The Care and Feeding of Ravenously Hungry Girls
Anissa Gray - 2019
Althea, the eldest sister and substitute matriarch, is a force to be reckoned with and her younger sisters have alternately appreciated and chafed at her strong will. They are as stunned as the rest of the small community when she and her husband Proctor are arrested, and in a heartbeat the family goes from one of the most respected in town to utter disgrace. The worst part is, not even her sisters are sure exactly what happened. As Althea awaits her fate, Lillian and Viola must come together in the house they grew up in to care for their sister’s teenage daughters. What unfolds is a stunning portrait of the heart and core of an American family in a story that is as page-turning as it is important.
A Spool of Blue Thread
Anne Tyler - 2015
The Whitshanks are one of those families that radiate togetherness: an indefinable, enviable kind of specialness.
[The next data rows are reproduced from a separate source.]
(** * loki.rules.kubernetes: the controller lifecycle of [rules.go]

    A shallow embedding of [internal/component/loki/rules/kubernetes/rules.go]:
    the [Component] struct, [NewComponent], [init], [startup], [shutdown],
    [Update] and the two loops of [Run].  Go's channels, its panics and the
    calls the component makes on its collaborators (work queue, informer
    factories, Loki client, backoff, metrics) are explicit: channels live in
    a small heap, a panic is a result of its own, and every collaborator call
    is appended to a trace. *)

From Stdlib Require Import ZArith Lia.
From stdpp Require Import base option list strings.

Open Scope Z_scope.

(** ** Go values *)

(** A Go [error], identified by its message; [nil] is [None] in an
    [option error]. *)
Definition error := string.

(** [fmt.Errorf(prefix + "%w", err)]. *)
Definition Errorf (prefix : string) (err : error) : error := prefix +:+ err.

(** [time.Duration], in nanoseconds. *)
Definition Duration := Z.
Definition Second : Duration := 1000000000.

(** [backoff.Config] of dskit. *)
Record BackoffConfig := {
  MinBackoff : Duration;
  MaxBackoff : Duration;
  MaxRetries : Z;
}.

(** The configuration [Run] passes to [backoff.New]. *)
Definition startupBackoffConfig : BackoffConfig :=
  {| MinBackoff := 1 * Second;
     MaxBackoff := 10 * Second;
     MaxRetries := 0 (* infinite retries *) |}.

(** Modelled from the spec: [commonK8s.Event] and the event types
    (common/kubernetes and events.go are not among the sources).  "Event: a
    tagged union describing why reconciliation work is needed - full periodic
    sync or a specific namespace/resource changed", carrying a key. *)
Inductive EventType := eventTypeResourceChanged | eventTypeSyncLoki.

Record Event := {
  Typ : EventType;
  ObjectKey : string;
}.
(** * Wait-duration resolution of the Step Functions interpreter

    A shallow embedding of
    [moto/stepfunctions/parser/asl/component/state/wait/wait_function/seconds_path.py]:
    the classes [SecondsPath] and [SecondsPathVar], their shared validator
    [_validate_seconds_value], and the two [_get_wait_seconds] methods.

    Python values are an inductive type, the evaluation stack is a Python
    list (the top is the LAST element), and a method is a computation in a
    state-and-exception monad over the environment: a raise keeps the
    mutations made before it, as in Python. *)

From Stdlib Require Import ZArith List Ascii String Bool Lia DecimalString.
From Stdlib Require Import PrimFloat SpecFloat FloatOps.
Import ListNotations.
Set Warnings "-register-all".
Open Scope string_scope.

(* ================================================================== *)
(** ** Python values and the builtins the module relies on *)

Module Py.

(** The values a decoded JSON document is made of. [bool] and [int] are
    separate constructors; that [bool] is a subclass of [int] is stated
    by [isinstance_int] below. A [float] is an IEEE binary64; a [dict]
    keeps its insertion order. *)
Inductive value : Type :=
| VNone
| VBool (b : bool)
| VInt (z : Z)
| VFloat (f : float)
| VStr (s : string)
| VList (items : list value)
| VDict (entries : list (string * value)).

(** [repr] of a float (shortest round-trip digits) and of a string
    (quote selection and escapes) are interpreter builtins; they are
    taken as an interface. *)
Class Builtins : Type := {
  float_repr : float -> string;
  str_repr : string -> string
}.

(** [isinstance(v, int)]: true for an [int] and, [bool] being a subclass
    of [int], for [True] and [False]. *)
Definition isinstance_int (v : value) : bool :=
  match v with
  | VInt _ | VBool _ => true
  | VNone | VFloat _ | VStr _ | VList _ | VDict _ => false
  end.

(** The integer an instance of [int] stands for: [True == 1], [False == 0]. *)
Definition int_value (v : value) : option Z :=
  match v with
  | VInt z => Some z
  | VBool true => Some 1%Z
  | VBool false => Some 0%Z
  | VNone | VFloat _ | VStr _ | VList _ | VDict _ => None
  end.

(** [v >= 0] for an instance of [int]. The module evaluates it only to
    the right of [isinstance(v, int) and], so never on another value. *)
Definition ge_zero (v : value) : bool :=
  match int_value v with
  | Some z => (z >=? 0)%Z
  | None => false
  end.

(** [str(z)] for an [int]: decimal digits, a leading [-] when negative. *)
Definition str_of_int (z : Z) : string := NilZero.string_of_int (Z.to_int z).

(** [", ".join(parts)] *)
Fixpoint join (sep : string) (parts : list string) : string :=
  match parts with
  | [] => ""
  | [p] => p
  | p :: rest => p ++ sep ++ join sep rest
  end.

Section Rendering.
Context `{Builtins}.

(** [repr(v)] *)
Fixpoint repr (v : value) : string :=
  match v with
  | VNone => "None"
  | VBool true => "True"
  | VBool false => "False"
  | VInt z => str_of_int z
  | VFloat f => float_repr f
  | VStr s => str_repr s
  | VList items => "[" ++ join ", " (map repr items) ++ "]"
  | VDict entries =>
      "{" ++ join ", " (map (fun kv : string * value =>
                             let (k, x) := kv in
                             str_repr k ++ ": " ++ repr x) entries)
          ++ "}"
  end.

(** [str(v)], which is what a replacement field [{v}] of an f-string
    inserts: a string is inserted as it is, anything else as its [repr]. *)
Definition str (v : value) : string :=
  match v with
  | VStr s => s
  | _ => repr v
  end.
End Rendering.

(** [l[-1]] and [l.pop()] both look at the last element of a list;
    [split_last l] is [None] on the empty list, where Python raises
    [IndexError], and otherwise the list without its last element
    together with that element. *)
Fixpoint split_last {A : Type} (l : list A) : option (list A * A) :=
  match l with
  | [] => None
  | x :: rest =>
      match split_last rest with
      | None => Some ([], x)
      | Some (init, y) => Some (x :: init, y)
      end
  end.

End Py.
Import Py.
Lemma weekly_process_event_keys
  (week_start week_end : datetime) (ignore_all_day : bool)
  (cal_default : option string) (acc : dict Z) (timed : datetime * event)
  (acc' : dict Z) :
  Weekly.process_event week_start week_end ignore_all_day cal_default acc timed
  = Ok acc' ->
  (NoDup (keys acc) -> NoDup (keys acc')) /\
  forall k,
    In k (keys acc') <->
    In k (keys acc) \/
    (counted week_start week_end (Weekly.count_all_day ignore_all_day)
       (Weekly.parse_event_times (fst timed) (snd timed)) = true /\
     Weekly.color_key (ev_colorId (snd timed)) cal_default = k).
Proof.
  destruct timed as [now evt]. unfold Weekly.process_event. cbn [fst snd].
  destruct (Weekly.parse_event_times now evt) as [[[s e] ad] |]; [| discriminate].
  cbn [bind]. rewrite counted_clip.
  rewrite (clamp_interval_clip s e week_start week_end).
  destruct (Simple.clip s e week_start week_end) as [[cs ce] |].
  - destruct (ad && negb (Weekly.count_all_day ignore_all_day)); cbn [negb].
    + intros [= ->]. split; [auto |]. intros k. split; [auto |].
      intros [H | [H _]]; [exact H | discriminate].
    + intros [= <-]. split; [apply NoDup_keys_add_to |].
      intros k. rewrite keys_add_to_In. intuition congruence.
  - intros [= ->]. split; [auto |]. intros k. split; [auto |].
    intros [H | [H _]]; [exact H | discriminate].
Qed.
But they are also like all families, in that the stories they tell themselves reveal only part of the picture. Abby and Red and their four grown children have accumulated not only tender moments, laughter, and celebrations, but also jealousies, disappointments, and carefully guarded secrets. from Red's father and mother, newly-arrived in Baltimore in the 1920s, to Abby and Red's grandchildren carrying the family legacy boisterously into the twenty-first century, here are four generations of Whitshanks, their lives unfolding in and around the sprawling, lovingly worn Baltimore house that has always been their anchor.Brimming with all the insight, humour, and generosity of spirit that are the hallmarks of Anne Tyler's work, A Spool of Blue Thread tells a poignant yet unsentimental story in praise of family in all its emotional complexity. It is a novel to cherish.